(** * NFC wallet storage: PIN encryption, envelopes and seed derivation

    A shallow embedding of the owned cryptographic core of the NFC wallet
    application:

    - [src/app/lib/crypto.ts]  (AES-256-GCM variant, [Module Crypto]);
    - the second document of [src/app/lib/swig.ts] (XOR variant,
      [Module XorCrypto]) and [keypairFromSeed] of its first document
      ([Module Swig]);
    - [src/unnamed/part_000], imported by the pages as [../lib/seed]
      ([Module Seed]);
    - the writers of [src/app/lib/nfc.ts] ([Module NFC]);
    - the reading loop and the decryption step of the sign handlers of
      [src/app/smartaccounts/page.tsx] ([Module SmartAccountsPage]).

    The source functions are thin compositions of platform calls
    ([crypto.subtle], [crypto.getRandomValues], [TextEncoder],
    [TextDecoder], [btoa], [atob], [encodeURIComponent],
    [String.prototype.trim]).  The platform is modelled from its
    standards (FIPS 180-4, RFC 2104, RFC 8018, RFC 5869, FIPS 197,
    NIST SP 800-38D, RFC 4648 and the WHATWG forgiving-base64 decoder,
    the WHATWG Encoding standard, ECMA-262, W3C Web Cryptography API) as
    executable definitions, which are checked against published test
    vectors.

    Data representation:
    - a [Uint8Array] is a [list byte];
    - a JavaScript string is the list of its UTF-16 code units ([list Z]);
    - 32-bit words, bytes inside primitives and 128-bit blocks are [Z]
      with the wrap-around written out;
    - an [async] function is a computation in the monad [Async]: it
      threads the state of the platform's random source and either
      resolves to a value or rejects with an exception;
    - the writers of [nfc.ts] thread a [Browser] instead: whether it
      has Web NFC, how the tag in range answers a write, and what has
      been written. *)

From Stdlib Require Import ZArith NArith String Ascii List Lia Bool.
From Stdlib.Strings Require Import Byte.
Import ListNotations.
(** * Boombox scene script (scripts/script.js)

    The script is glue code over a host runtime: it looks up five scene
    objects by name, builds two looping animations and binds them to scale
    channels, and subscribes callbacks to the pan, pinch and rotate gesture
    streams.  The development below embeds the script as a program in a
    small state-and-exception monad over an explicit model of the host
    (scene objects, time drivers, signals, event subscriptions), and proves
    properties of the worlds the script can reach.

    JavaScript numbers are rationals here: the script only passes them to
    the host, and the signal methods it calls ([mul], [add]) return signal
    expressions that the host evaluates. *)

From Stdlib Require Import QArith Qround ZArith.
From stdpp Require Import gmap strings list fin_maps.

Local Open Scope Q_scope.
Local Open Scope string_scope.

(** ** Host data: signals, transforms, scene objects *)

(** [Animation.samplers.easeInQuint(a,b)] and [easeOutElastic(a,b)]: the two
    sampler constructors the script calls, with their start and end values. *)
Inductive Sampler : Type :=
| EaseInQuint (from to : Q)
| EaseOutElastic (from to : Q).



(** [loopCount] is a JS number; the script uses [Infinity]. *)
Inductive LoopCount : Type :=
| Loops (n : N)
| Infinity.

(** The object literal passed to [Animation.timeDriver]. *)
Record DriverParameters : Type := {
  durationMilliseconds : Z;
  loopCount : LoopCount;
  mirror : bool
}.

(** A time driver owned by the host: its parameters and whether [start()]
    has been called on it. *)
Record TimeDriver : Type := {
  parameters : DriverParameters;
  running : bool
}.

...

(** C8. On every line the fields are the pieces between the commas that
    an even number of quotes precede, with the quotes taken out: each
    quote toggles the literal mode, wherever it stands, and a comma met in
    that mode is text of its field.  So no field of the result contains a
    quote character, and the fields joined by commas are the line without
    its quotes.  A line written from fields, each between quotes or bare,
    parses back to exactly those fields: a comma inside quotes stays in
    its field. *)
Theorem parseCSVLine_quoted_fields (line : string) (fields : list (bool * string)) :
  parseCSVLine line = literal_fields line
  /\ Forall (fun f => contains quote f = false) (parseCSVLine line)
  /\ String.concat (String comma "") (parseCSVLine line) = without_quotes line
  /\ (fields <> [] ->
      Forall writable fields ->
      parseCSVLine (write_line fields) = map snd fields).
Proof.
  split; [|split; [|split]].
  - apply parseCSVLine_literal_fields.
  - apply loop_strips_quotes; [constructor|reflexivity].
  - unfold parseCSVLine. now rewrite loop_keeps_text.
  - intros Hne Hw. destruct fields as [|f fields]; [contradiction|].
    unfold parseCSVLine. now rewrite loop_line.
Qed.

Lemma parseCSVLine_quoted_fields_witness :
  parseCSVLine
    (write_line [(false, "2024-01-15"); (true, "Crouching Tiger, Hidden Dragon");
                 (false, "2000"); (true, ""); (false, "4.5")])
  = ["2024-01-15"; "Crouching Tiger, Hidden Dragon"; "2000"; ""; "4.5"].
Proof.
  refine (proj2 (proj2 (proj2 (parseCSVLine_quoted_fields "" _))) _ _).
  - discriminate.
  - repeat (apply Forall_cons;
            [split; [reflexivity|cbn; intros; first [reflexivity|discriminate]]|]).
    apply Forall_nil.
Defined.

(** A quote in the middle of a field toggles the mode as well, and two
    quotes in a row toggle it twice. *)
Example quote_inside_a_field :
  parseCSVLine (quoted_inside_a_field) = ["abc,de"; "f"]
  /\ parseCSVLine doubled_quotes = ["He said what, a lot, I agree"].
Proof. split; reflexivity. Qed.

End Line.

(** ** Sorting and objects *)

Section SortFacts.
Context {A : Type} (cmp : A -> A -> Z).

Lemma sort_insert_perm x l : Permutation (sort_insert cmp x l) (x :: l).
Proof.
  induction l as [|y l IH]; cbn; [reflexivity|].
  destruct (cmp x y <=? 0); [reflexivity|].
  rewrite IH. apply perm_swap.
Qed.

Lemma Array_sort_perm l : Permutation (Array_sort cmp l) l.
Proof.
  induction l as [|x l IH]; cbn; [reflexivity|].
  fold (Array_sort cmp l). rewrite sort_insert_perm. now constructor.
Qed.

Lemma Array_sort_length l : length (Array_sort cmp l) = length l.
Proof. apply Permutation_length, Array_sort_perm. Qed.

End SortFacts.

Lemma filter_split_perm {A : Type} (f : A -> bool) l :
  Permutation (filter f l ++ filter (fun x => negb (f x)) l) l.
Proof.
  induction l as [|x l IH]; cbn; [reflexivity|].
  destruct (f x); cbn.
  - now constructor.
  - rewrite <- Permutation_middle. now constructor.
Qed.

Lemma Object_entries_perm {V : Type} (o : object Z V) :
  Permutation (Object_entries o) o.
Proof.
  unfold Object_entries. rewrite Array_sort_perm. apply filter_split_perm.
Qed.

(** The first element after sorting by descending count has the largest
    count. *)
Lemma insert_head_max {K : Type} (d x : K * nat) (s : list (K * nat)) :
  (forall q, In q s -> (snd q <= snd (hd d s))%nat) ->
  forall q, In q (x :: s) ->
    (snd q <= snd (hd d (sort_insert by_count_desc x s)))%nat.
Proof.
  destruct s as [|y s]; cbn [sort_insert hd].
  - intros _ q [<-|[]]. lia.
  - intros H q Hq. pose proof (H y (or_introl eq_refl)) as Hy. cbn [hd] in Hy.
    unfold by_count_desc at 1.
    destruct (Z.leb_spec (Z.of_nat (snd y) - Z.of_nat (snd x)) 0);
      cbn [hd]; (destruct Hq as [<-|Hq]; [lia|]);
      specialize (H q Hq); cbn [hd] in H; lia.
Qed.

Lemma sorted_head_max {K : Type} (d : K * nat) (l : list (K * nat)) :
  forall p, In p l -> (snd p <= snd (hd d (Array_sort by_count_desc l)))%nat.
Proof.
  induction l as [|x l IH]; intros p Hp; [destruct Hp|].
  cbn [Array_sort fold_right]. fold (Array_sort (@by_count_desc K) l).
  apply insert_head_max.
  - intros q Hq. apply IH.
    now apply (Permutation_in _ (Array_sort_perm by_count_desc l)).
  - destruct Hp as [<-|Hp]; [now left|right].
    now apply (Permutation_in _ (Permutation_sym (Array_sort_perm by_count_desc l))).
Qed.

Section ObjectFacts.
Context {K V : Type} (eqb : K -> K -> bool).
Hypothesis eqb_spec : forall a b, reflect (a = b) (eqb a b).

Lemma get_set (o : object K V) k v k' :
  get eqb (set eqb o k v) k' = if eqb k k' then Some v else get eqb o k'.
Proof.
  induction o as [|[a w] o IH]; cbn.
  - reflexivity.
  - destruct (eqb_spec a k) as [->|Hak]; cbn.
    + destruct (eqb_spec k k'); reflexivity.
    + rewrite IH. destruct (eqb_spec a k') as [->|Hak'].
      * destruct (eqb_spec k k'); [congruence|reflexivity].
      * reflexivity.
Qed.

• _The task_
Please give an exact copy of the lines above, beginning with the line containing "- [src/unnamed/part_000], imported" and running through the line containing "[src/app/smartaccounts/page.tsx] ([Module SmartAccountsPage]).", and of no other lines.

• _Solution_
    - [src/unnamed/part_000], imported by the pages as [../lib/seed]
      ([Module Seed]);
    - the writers of [src/app/lib/nfc.ts] ([Module NFC]);
    - the reading loop and the decryption step of the sign handlers of
      [src/app/smartaccounts/page.tsx] ([Module SmartAccountsPage]).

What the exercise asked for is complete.